• [How to complete this task]:
Output exactly the first line of the listing and each line after it, through the line that contains "pose proof (layout_zero _ _ _ _ (hp_layout"; add nothing else.

• [Exercise materials]:
=-=-=-=-=
Lemma heap_lists :
  NoDup F /\ NoDup B /\ (forall x, x ∈ F -> x ∉ B) /\ (0 ∉ F) /\ (0 ∉ B).
Proof using H.
  pose proof (layout_zero _ _ _ _ (hp_layout _ _ _ _ _ _ _ H)) as H0.
  destruct (proj1 (NoDup_app _ _) (ly_nodup _ _ _ _ (hp_layout _ _ _ _ _ _ _ H))) as (N1 & N2 & N3).
  split_and!; [done|done|done|set_solver|set_solver].
Qed.

Lemma heap_starts : (free = 0 \/ free ∈ F) /\ (busy = 0 \/ busy ∈ B).
Proof using H.
  destruct (dlist_head _ _ _ _ _ (hp_free _ _ _ _ _ _ _ H)) as [_ H1].
  destruct (dlist_head _ _ _ _ _ (hp_busy _ _ _ _ _ _ _ H)) as [_ H2].
  split; [destruct (decide (free = 0))|destruct (decide (busy = 0))]; auto.
Qed.

(** The neighbours of a block are in the list the block is in. *)
Lemma heap_neighbours b : b ∈ F ++ B ->
  let p := h_previous m b in let n := h_next m b in
  (p = 0 \/ p ∈ F ++ B) /\ p <> b /\ (n = 0 \/ n ∈ F ++ B) /\ n <> b /\
  (b ∉ F -> (p ∉ F) /\ (n ∉ F)) /\ (b ∉ B -> (p ∉ B) /\ (n ∉ B)).
Proof using H.
  destruct heap_lists as (N1 & N2 & N3 & Z1 & Z2). intros Hb p n.
  apply elem_of_app in Hb as [Hb|Hb].
  - destruct (dlist_neighbours _ _ _ _ _ (hp_free _ _ _ _ _ _ _ H) N1 Hb) as (P1 & P2 & P3 & P4).
    fold p n in P1, P2, P3, P4.
    split_and!; [set_solver|done|set_solver|done|done|]. intros _.
    split; [destruct P1 as [-> | P1]|destruct P3 as [-> | P3]]; auto.
  - destruct (dlist_neighbours _ _ _ _ _ (hp_busy _ _ _ _ _ _ _ H) N2 Hb) as (P1 & P2 & P3 & P4).
    fold p n in P1, P2, P3, P4.
    split_and!; [set_solver|done|set_solver|done| |done]. intros _.
    split; [destruct P1 as [-> | P1]|destruct P3 as [-> | P3]]; auto; intros ?; by eapply N3.
Qed.

Lemma heap_unlink b : b ∈ F ++ B ->
  relinked (F ++ B) m (unlink m b) /\ layout (unlink m b) vb cur (F ++ B) /\
  h_next (unlink_neighbours m b) b = h_next m b /\
  dlist (h_next (unlink m b)) (h_previous (unlink m b)) 0 (if b =? free then h_next m b else free) (del b F) /\
  dlist (h_next (unlink m b)) (h_previous (unlink m b)) 0 (if b =? busy then h_next m b else busy) (del b B).
Proof using H.
  intros Hb. pose proof (hp_layout _ _ _ _ _ _ _ H) as HL.
  destruct (heap_neighbours b Hb) as (P1 & P2 & P3 & P4 & P5 & P6).
  pose proof (layout_spaced _ _ _ _ HL) as Hs. pose proof (layout_zero _ _ _ _ HL) as H0.
  pose proof (layout_pos _ _ _ _ HL b Hb) as [Hpos _].
  destruct heap_lists as (N1 & N2 & N3 & Z1 & Z2).
  destruct (unlink_fields (F ++ B) m b Hs Hb H0 P1 P2 P3 P4) as [R Hf].
  destruct (unlink_second (F ++ B) m b Hs Hb H0 P1 P2 P3 P4) as (_ & Hnx & _).
  split_and!; [done|by eapply layout_relinked|done|..].
  - apply (dlist_del (h_next m) (h_previous m)); try done; [apply H|lia|].
    intros x Hx Hxb. apply Hf; [set_solver|done].
  - apply (dlist_del (h_next m) (h_previous m)); try done; [apply H|lia|].
    intros x Hx Hxb. apply Hf; [set_solver|done].
Qed.
End Moves.

(** Pushing a block of the layout on one of two disjoint lists. *)
Lemma heap_push m vb cur L h l l' h' b m' hd :
  layout m vb cur L -> b ∈ L -> b ∉ l -> b ∉ l' -> NoDup l -> (forall x, x ∈ l -> x ∈ L) ->
  (forall x, x ∈ l' -> x ∈ L /\ (x ∉ l)) ->
  dlist (h_next m) (h_previous m) 0 h l -> dlist (h_next m) (h_previous m) 0 h' l' ->
  block_allocator_push_block m h b = (m', hd) ->
  hd = b /\ relinked L m m' /\ layout m' vb cur L /\
  dlist (h_next m') (h_previous m') 0 b (b :: l) /\ dlist (h_next m') (h_previous m') 0 h' l'.
Proof.
  intros HL Hb Hbl Hbl' Hn Hl Hl' Hd Hd' Hp.
  destruct (dlist_head _ _ _ _ _ Hd) as [_ Hh].
  pose proof (layout_pos _ _ _ _ HL b Hb) as [Hpos Hr].
  assert (h = 0 \/ h ∈ l) as Hh' by (destruct (decide (h = 0)); auto).
  destruct (push_fields L m h b m' hd) as (-> & R & P1 & P2 & P3 & P4); try done.
  - by eapply layout_spaced.
  - destruct Hh' as [->|Hh']; auto.
  - intros ->. destruct Hh' as [->|?]; [lia|done].
  - destruct Hh' as [->|Hh']; [lia|]. apply (layout_pos _ _ _ _ HL h). auto.
  - split_and!; [done|done|by eapply layout_relinked|..].
    + apply (dlist_push (h_next m) (h_previous m) _ _ h); try done; [lia|..].
      * intros x Hx. apply P4; [auto|]. intros ->; done.
      * intros x Hx Hxh. apply P4; [auto| |done]. intros ->; done.
    + eapply dlist_ext; [|done]. intros x Hx. destruct (Hl' x Hx) as [Hx1 Hx2].
      destruct (P4 x Hx1) as [-> Q]; [intros ->; done|]. split; [done|]. apply Q.
      intros ->. destruct Hh' as [->|?]; [|done]. eapply layout_zero; [exact HL|]. auto.
Qed.

(** * Splitting a block *)

Lemma dlist_insert_after nx pv nx' pv' l1 b nb l2 :
  forall prev h, dlist nx pv prev h (l1 ++ b :: l2) -> NoDup (l1 ++ b :: l2) ->
  (nb ∉ l1 ++ b :: l2) -> nb <> 0 ->
  nx' b = nb -> nx' nb = nx b -> pv' nb = b -> (nx b <> 0 -> pv' (nx b) = nb) ->
  (forall x, x ∈ l1 ++ b :: l2 -> x <> b -> nx' x = nx x) ->
  (forall x, x ∈ l1 ++ b :: l2 -> x <> nx b -> pv' x = pv x) ->
  dlist nx' pv' prev h (l1 ++ b :: nb :: l2).
Proof.
  induction l1 as [|a l1 IH]; intros prev h Hd Hnd Hnb Hn0 H1 H2 H3 H4 H5 H6; simpl in *.
  - destruct Hd as (-> & B0 & B1 & B2). apply NoDup_cons in Hnd as [Hb Hnd].
    destruct (dlist_head _ _ _ _ _ B2) as [_ Hi].
    rewrite H1. split_and!; [done|done| |done|done|done|].
    { rewrite H6; [done|set_solver|]. intros E. apply Hb. rewrite <- E in Hi. auto. }
    rewrite H2. eapply (dlist_prev nx' pv); [done|done|intros; apply H6; set_solver|].
    eapply dlist_ext; [|done]. intros x Hx. split; [|done]. apply H5; set_solver.
  - pose proof (dlist_middle _ _ _ _ (a :: l1) _ _ Hd) as (_ & _ & M2 & _ & _).
    destruct (dlist_head _ _ _ _ _ M2) as [_ Hi].
    destruct Hd as (-> & B0 & B1 & B2). apply NoDup_cons in Hnd as [Ha Hnd].
    split_and!; [done|done| |].
    { rewrite H6; [done|set_solver|]. intros ->. set_solver. }
    rewrite (H5 a) by set_solver. apply IH; try done; set_solver.
Qed.

(** The bytes of the headers. *)
Definition header_byte (L : list Z) (x : Z) : Prop := exists b, b ∈ L /\ b <= x < b + 48.

Lemma header_store L m b o v : b ∈ L -> is_field o -> changes (header_byte L) m (st64 m (b + o) v).
Proof.
  intros Hb Ho. apply changes_st64. intros x Hx. exists b. split; [done|]. unfold is_field in Ho. lia.
Qed.

Section Split.
Context (m : mem) (vb cur free busy : Z) (F B : list Z) (H : heap m vb cur free busy F B).
Context (b size : Z) (Hb : b ∈ F) (Hsz : 16 <= size) (Hal : size mod 16 = 0).
Context (Hfit : size + 64 < h_size m b).
Let nb := b + 48 + size.
Let L := F ++ B.

Lemma split_in : b ∈ L.
Proof using Hb. apply elem_of_app. by left. Qed.

Lemma split_new_apart x : x ∈ L -> x + 48 <= nb /\ x <= b \/ h_end m b <= x.
Proof using H Hb Hsz.
  intros Hx. pose proof (hp_layout _ _ _ _ _ _ _ H) as HL. unfold nb.
  destruct (decide (x = b)) as [->|Hn]; [left; lia|].
  pose proof (ly_apart _ _ _ _ HL x b Hx split_in Hn). pose proof (ly_size _ _ _ _ HL x Hx).
  unfold h_end in *. lia.
Qed.

Lemma split_nb_notin : nb ∉ L.
Proof using H Hb Hsz Hfit.
  intros Hx. pose proof (split_new_apart nb Hx). unfold h_end, nb in *. lia.
Qed.

Lemma split_spaced : spaced (nb :: L).
Proof using H Hb Hsz Hfit.
  pose proof (layout_spaced _ _ _ _ (hp_layout _ _ _ _ _ _ _ H)) as Hs.
  intros x y Hx Hy Hn. apply elem_of_cons in Hx as [->|Hx], Hy as [->|Hy]; [done|..|by apply Hs].
  - pose proof (split_new_apart y Hy). unfold h_end, nb in *. lia.
  - pose proof (split_new_apart x Hx). unfold h_end, nb in *. lia.
Qed.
=-=-=-=-=
• [Output of the task]:
Lemma heap_lists :
  NoDup F /\ NoDup B /\ (forall x, x ∈ F -> x ∉ B) /\ (0 ∉ F) /\ (0 ∉ B).
Proof using H.
  pose proof (layout_zero _ _ _ _ (hp_layout _ _ _ _ _ _ _ H)) as H0.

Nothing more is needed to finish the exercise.